LLUB wary of new entrants midst poor regulation

Ceylon FT: Chevron Lubricants Lanka PLC (LLUB) is wary of new entrants to the market in the absence of proper regulation and a legal framework to ensure fair play and consumer protection.

"While all big global and regional lubricant players have a presence in the Sri Lankan market, with 13 players operating in a market that is relatively small with a potential of 55 million litres per annum, the Ministry of Petroleum Industries has initiated action to award further licenses to new entrants to the lubricants industry. While more competition may be good for the consumer it becomes imperative to bring about the right regulations and put in place a legal framework to ensure sanity in the market for fair play and to safeguard the consumers," Managing Director/CEO Kishu Gomes told shareholders in the company's annual report for 2013.

"In the absence of a proper regulator the Public Utilities Commission of Sri Lanka (PUCSL) which operates as the shadow regulator has not been empowered to deal with the issues the industry has been confronted with. These have been brought to the notice of all stakeholders by the industry players, but without success.

"Product adulteration in various forms continues, posing a serious risk to the consumer. 


The re-branding and distribution of products by non-licensed players also continues unabated while 'cross filling', the filling of products to containers proprietary to other players thereby misleading the customer and avoiding duties and taxes to the government coffers in some cases.

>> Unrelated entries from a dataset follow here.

Lemma manual_bulbs_local bulbs : emits not_lan (Controller.manual_bulbs bulbs).
Proof.
  induction bulbs as [|b rest IH]; simpl.
  - apply (emits_ret not_lan).
  - unfold Controller.getNode, Controller.addNode.
    repeat first [ apply IH | emits_step not_lan ].
Qed.

Lemma resolve_members_local objs grp_name members found :
  emits not_lan (Controller.resolve_members objs grp_name members found).
Proof.
  revert found. induction members as [|m rest IH]; intros found; simpl.
  - apply (emits_ret not_lan).
  - destruct (Controller.find_bulb objs m) as [[]|];
      repeat first [ apply IH | emits_step not_lan ].
Qed.

Lemma manual_discovery_local file : emits not_lan (Controller._manual_discovery file).
Proof.
  destruct file as [| |[|[bulbs|] groups]]; simpl;
    unfold Controller.manual_groups, Controller.report_bulbs_found,
      Controller.getNode, Controller.addNode;
    repeat first [ apply manual_bulbs_local | apply resolve_members_local
                 | emits_step not_lan ].
Qed.

Lemma not_lan_calls tr : Forall not_lan tr -> lan_calls tr = [].
Proof.
  induction 1 as [|e tr He _ IH]; [reflexivity|].
  destruct e; simpl in *; try contradiction; exact IH.
Qed.

(** With a bulbs section, manual discovery returns [True] or raises. *)
Lemma manual_discovery_with_bulbs bulbs groups s b :
  result (Controller._manual_discovery
            (Controller.Parsed (Controller.YMap (Some bulbs) groups)) s) = inr b ->
  b = true.
Proof.
  simpl. unfold bind.
  destruct (Controller.manual_bulbs bulbs s) as [[e|objs] s1 t1]; [discriminate|].
  unfold after.
  destruct (Controller.report_bulbs_found s1) as [[e|[]] s2 t2] eqn:E2; [discriminate|].
  destruct groups as [groups|]; simpl.
  - destruct (Controller.manual_groups objs groups s2) as [[e|[]] s3 t3]; simpl;
      [discriminate | congruence].
  - congruence.
Qed.

(** X2. When a device list is configured and its content has a bulbs
    section, the discovery run makes no call on the LAN client at all: it
    ends with the manual pass, or with the exception the manual pass
    raised. *)
Theorem listed_devices_keep_discovery_local devlist bulbs groups net s
    (Hdev : Controller.truthy devlist = true) :
  lan_calls (trace (Controller._discovery_process devlist
                      (Controller.Parsed (Controller.YMap (Some bulbs) groups)) net s))
  = [].
Proof.
  apply not_lan_calls.
  unfold Controller._discovery_process. rewrite Hdev.
  pose proof (manual_discovery_local
                (Controller.Parsed (Controller.YMap (Some bulbs) groups))) as Hl.
  pose proof (manual_discovery_with_bulbs bulbs groups) as Hb.
  set (md := Controller._manual_discovery _) in *.
  unfold bind, log, emit, after, ret. specialize (Hl s). specialize (Hb s).
  destruct (md s) as [[e|b] s1 t1]; simpl in *.
  - repeat (constructor; [exact I|]). exact Hl.
  - rewrite (Hb b eq_refl). simpl. do 2 (constructor; [exact I|]).
    rewrite app_nil_r. apply Forall_app. split; [exact Hl | repeat constructor].
Qed.

Lemma listed_devices_keep_discovery_local_witness :
  Controller.truthy (Some "devices.yaml") = true
  /\ lan_calls (trace (Controller._discovery_process (Some "devices.yaml")
                         (Controller.Parsed (Controller.YMap (Some one_bulb_list) None))
                         one_bulb_lan fresh_controller)) = [].
Proof.
  assert (H : Controller.truthy (Some "devices.yaml") = true) by reflexivity.
  split; [exact H|].
  apply (listed_devices_keep_discovery_local (Some "devices.yaml") one_bulb_list None
           one_bulb_lan fresh_controller H).
Defined.

(** ** Discovery: a known LAN is left alone *)

#[local] Instance same_registry_preorder : PreOrder same_registry.
Proof.
  split.
  - intros s. split; reflexivity.
  - intros s1 s2 s3 [H1 H2] [H3 H4]. split; congruence.
Qed.

Lemma all_known_same devices s s' :
  same_registry s s' -> all_known devices s -> all_known devices s'.
Proof. intros [Hn _] H. unfold all_known in *. rewrite Hn. exact H. Qed.

Lemma discover_known_device net d s :
  all_known [d] s -> same_registry s (final (Controller.discover_device net d s)).
Proof.
  intros H. inversion H as [|? ? [Hd Hg] _]; subst. clear H.
  unfold mac_address, group_address in *.
  destruct s as [nodes found gv0 upd]. simpl in *.
  ctl_unfold. monad_unfold. simpl.
  destruct (Controller.label d) as [e|lbl]; simpl; [split; reflexivity|].
  rewrite (bool_decide_eq_true_2 _ Hd). simpl.
  destruct (Controller.group_label d) as [e|g]; simpl; [split; reflexivity|].
  rewrite (bool_decide_eq_true_2 _ (Hg g eq_refl)). simpl. split; reflexivity.
Qed.

Lemma discover_known_devices net devices s :
  all_known devices s ->
  same_registry s (final (for_each devices (Controller.discover_device net) s)).
Proof.
  revert s. induction devices as [|d devices IH]; intros s H; simpl; [reflexivity|].
  inversion H as [|? ? Hd Hrest]; subst.
  apply (rel_bind same_registry).
  - apply discover_known_device. by constructor.
  - intros _ _. apply IH. eapply all_known_same; [|exact Hrest].
    apply discover_known_device. by constructor.
Qed.

Lemma rel_try_else {S A B} (R : S -> S -> Prop) `{!PreOrder R}
    (body : M S A) catches (handler : exn -> M S B) orelse s :
  R s (final (body s)) ->
  (forall e, keeps R (handler e)) -> (forall a, keeps R (orelse a)) ->
  R s (final (try_else body catches handler orelse s)).
Proof.
  intros Hb Hh Ho. unfold try_else.
  destruct (body s) as [[e|a] s' tr]; simpl in *.
  - destruct (catches e); simpl; [|exact Hb].
    specialize (Hh e s'). destruct (handler e s') as [r s'' tr']. simpl in *.
    etransitivity; eassumption.
  - specialize (Ho a s'). destruct (orelse a s') as [r s'' tr']. simpl in *.
    etransitivity; eassumption.
Qed.

Lemma lan_read_result {A} c (r : exn + A) s a :
  result (Controller.lan_read c r s) = inr a -> r = inr a.
Proof. unfold Controller.lan_read. destruct r; simpl; congruence. Qed.

Lemma lan_read_final {A} c (r : exn + A) s : final (Controller.lan_read c r s) = s.
Proof. unfold Controller.lan_read. destruct r; reflexivity. Qed.

Lemma report_bulbs_found_same : keeps same_registry Controller.report_bulbs_found.
Proof. intros [nodes found gv0 upd]. split; reflexivity. Qed.

Lemma known_lan_is_left_alone net s :
  (forall devices, Controller.lights net = inr devices -> all_known devices s) ->
  same_registry s (final (Controller.automatic_discovery net s)).
Proof.
  intros Hknown.
  unfold Controller.automatic_discovery.
  apply (rel_bind same_registry).
  - apply (rel_try_else same_registry);
      [| intros e; apply (keeps_emit same_registry)
       | intros a; apply (keeps_ret same_registry)].
    apply (rel_bind same_registry); [rewrite lan_read_final; reflexivity|].
    intros devices Hres. rewrite lan_read_final.
    apply lan_read_result in Hres.
    apply (rel_bind same_registry); [reflexivity|]. intros _ _. simpl.
    apply discover_known_devices. apply Hknown. exact Hres.
  - intros _ _.
    repeat first [ apply report_bulbs_found_same | keeps_step same_registry ].
Qed.

(** X3. Automatic discovery on a LAN whose MAC addresses and group
    labels are ASCII, and whose devices and groups all have their
    addresses in the registry, adds nothing and counts nothing: the
    registry and the bulb counter are what they were. *)
Theorem rediscovery_changes_nothing net s
    (Hascii : forall devices, Controller.lights net = inr devices -> ascii_labels devices)
    (Hknown : forall devices, Controller.lights net = inr devices -> all_known devices s) :
  same_registry s (final (Controller.automatic_discovery net s)).
Proof. apply known_lan_is_left_alone. exact Hknown. Qed.

#[local] Arguments prefix _ _ : simpl never.

Lemma all_known_grows devices s s' :
  grows s s' -> all_known devices s -> all_known devices s'.
Proof.
  intros [Hn _] H. unfold all_known in *.
  eapply Forall_impl; [exact H|]. intros d [Hd Hg]. split.
  - destruct Hd as [n Hd]. exists n. eapply lookup_weaken; eassumption.
  - intros g Hlabel. destruct (Hg g Hlabel) as [n Hgn]. exists n.
    eapply lookup_weaken; eassumption.
Qed.

(** A device whose discovery step returns is registered afterwards, and
    so is its group. *)
Lemma discover_device_registers net d s :
  result (Controller.discover_device net d s) = inr tt ->
  all_known [d] (final (Controller.discover_device net d s)).
Proof.
  destruct s as [nodes found gv0 upd]. unfold all_known, mac_address, group_address.
  ctl_unfold. monad_unfold. simpl.
  repeat ctl_step; intros Hres; try discriminate Hres;
    (apply List.Forall_cons; [|apply List.Forall_nil]);
    (split;
     [|intros g' Hg';
       match goal with
       | E : Controller.group_label d = inr ?x,
         E' : Controller.group_label d = inr ?y |- _ =>
           assert (x = y) by congruence; subst
       end]);
    rewrite ?lookup_insert_is_Some' in *; intuition eauto.
Qed.

Lemma discover_devices_register net devices s :
  result (for_each devices (Controller.discover_device net) s) = inr tt ->
  all_known devices (final (for_each devices (Controller.discover_device net) s)).
Proof.
  revert s. induction devices as [|d devices IH]; intros s; simpl; [constructor|].
  pose proof (discover_device_registers net d s) as Hd.
  unfold bind.
  destruct (Controller.discover_device net d s) as [[e|[]] s1 t1]; simpl in *;
    [discriminate|].
  specialize (Hd eq_refl). specialize (IH s1).
  pose proof (keeps_for_each grows devices (Controller.discover_device net)
                (fun d _ => discover_device_grows net d) s1) as Hg.
  destruct (for_each devices _ s1) as [r s2 t2]; simpl in *.
  intros Hr. constructor.
  - pose proof (all_known_grows [d] s1 s2 Hg Hd) as H. by inversion H.
  - apply IH. exact Hr.
Qed.

(** Automatic discovery from the enumeration on: the run returns without
    logging a discovery error only if the loop over the devices returned,
    and what follows the loop leaves the registry alone. *)
Lemma automatic_discovery_loop net s devices :
  Controller.lights net = inr devices ->
  let loop := for_each devices (Controller.discover_device net) s in
  let o := Controller.automatic_discovery net s in
  same_registry (final loop) (final o)
  /\ (result o = inr tt -> ~ In (Log ERROR "discovery Error") (trace o) ->
      result loop = inr tt).
Proof.
  intros Hl loop o. subst loop o.
  unfold Controller.automatic_discovery, Controller.lan_read. rewrite Hl.
  cbv [bind ret get modify emit raise lift try_ try_else after log setDriver
       Controller.report_bulbs_found].
  destruct (for_each devices (Controller.discover_device net) s) as [[e|[]] s' t'].
  - destruct (only [WorkflowException; OSError; TypeError] e).
    + cbn [result final trace]. split.
      * destruct (Controller.GV0 _) as [old|];
          [destruct (negb _)|]; cbn [result final trace]; split; reflexivity.
      * intros _ Hclean. exfalso. apply Hclean.
        destruct (Controller.GV0 _) as [old|];
          [destruct (negb _)|]; cbn [result final trace];
          apply list_elem_of_In; set_solver.
    + cbn [result final trace]. split; [reflexivity | discriminate].
  - cbn [result final trace]. split; [|reflexivity].
    destruct (Controller.GV0 _) as [old|];
      [destruct (negb _)|]; cbn [result final trace]; split; reflexivity.
Qed.

(** X4. Discovery is idempotent: after an automatic discovery that met
    no error, a second one on the same LAN leaves the registry and the
    bulb counter as the first one left them. *)
Theorem second_discovery_is_idle net s
    (Hret : result (Controller.automatic_discovery net s) = inr tt)
    (Hclean : ~ In (Log ERROR "discovery Error")
                 (trace (Controller.automatic_discovery net s))) :
  let s1 := final (Controller.automatic_discovery net s) in
  same_registry s1 (final (Controller.automatic_discovery net s1)).
Proof.
  intros s1. apply known_lan_is_left_alone. intros devices Hl.
  destruct (automatic_discovery_loop net s devices Hl) as [Hsame Hloop].
  eapply all_known_same; [exact Hsame|].
  apply discover_devices_register. apply Hloop; assumption.
Qed.

Lemma second_discovery_is_idle_witness :
  result (Controller.automatic_discovery one_bulb_lan fresh_controller) = inr tt
  /\ ~ In (Log ERROR "discovery Error")
         (trace (Controller.automatic_discovery one_bulb_lan fresh_controller))
  /\ same_registry seasoned_controller
       (final (Controller.automatic_discovery one_bulb_lan seasoned_controller)).
Proof.
  assert (H1 : result (Controller.automatic_discovery one_bulb_lan fresh_controller)
               = inr tt) by (vm_compute; reflexivity).
  assert (H2 : ~ In (Log ERROR "discovery Error")
                 (trace (Controller.automatic_discovery one_bulb_lan fresh_controller))).
  { vm_compute. intros H. repeat destruct H as [H|H]; try discriminate H. exact H. }
  split; [exact H1|]. split; [exact H2|].
  apply (second_discovery_is_idle one_bulb_lan fresh_controller H1 H2).
Defined.

Lemma rediscovery_changes_nothing_witness :
  (forall devices, Controller.lights one_bulb_lan = inr devices -> ascii_labels devices)
  /\ (forall devices, Controller.lights one_bulb_lan = inr devices ->
                      all_known devices seasoned_controller)
  /\ same_registry seasoned_controller
       (final (Controller.automatic_discovery one_bulb_lan seasoned_controller)).
Proof.
  assert (A : forall devices, Controller.lights one_bulb_lan = inr devices ->
                              ascii_labels devices).
  { intros devices E. inversion E; subst. constructor; [|constructor]. split.
    - unfold is_ascii. cbn. repeat constructor.
    - intros g Hg. inversion Hg; subst. unfold is_ascii. cbn. repeat constructor. }
  assert (H : forall devices, Controller.lights one_bulb_lan = inr devices ->
                              all_known devices seasoned_controller).
  { intros devices E. inversion E; subst. constructor; [|constructor]. split.
    - vm_compute. eauto.
    - intros g Hg. inversion Hg; subst. vm_compute. eauto. }
  split; [exact A|]. split; [exact H|].
  apply (rediscovery_changes_nothing one_bulb_lan seasoned_controller A H).
Defined.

"With the increased number of players that may enter the market in 2014, these issues are likely to get aggravated. Therefore the necessity for an effective regulator is an urgent need of the hour from the perspective of all stakeholders. It is hoped that the government be judicious in issuing licenses to more players, as this could have an adverse effect on the industry as a whole. We have been lobbying for greater regulation of companies and products to protect consumers from the serious negative consequences including product adulteration," Gomes said.

Turnover fell 5% to Rs 11.2 billion in 2013 and net profit grew 12% 2.5 billion in a "high-pressure environment".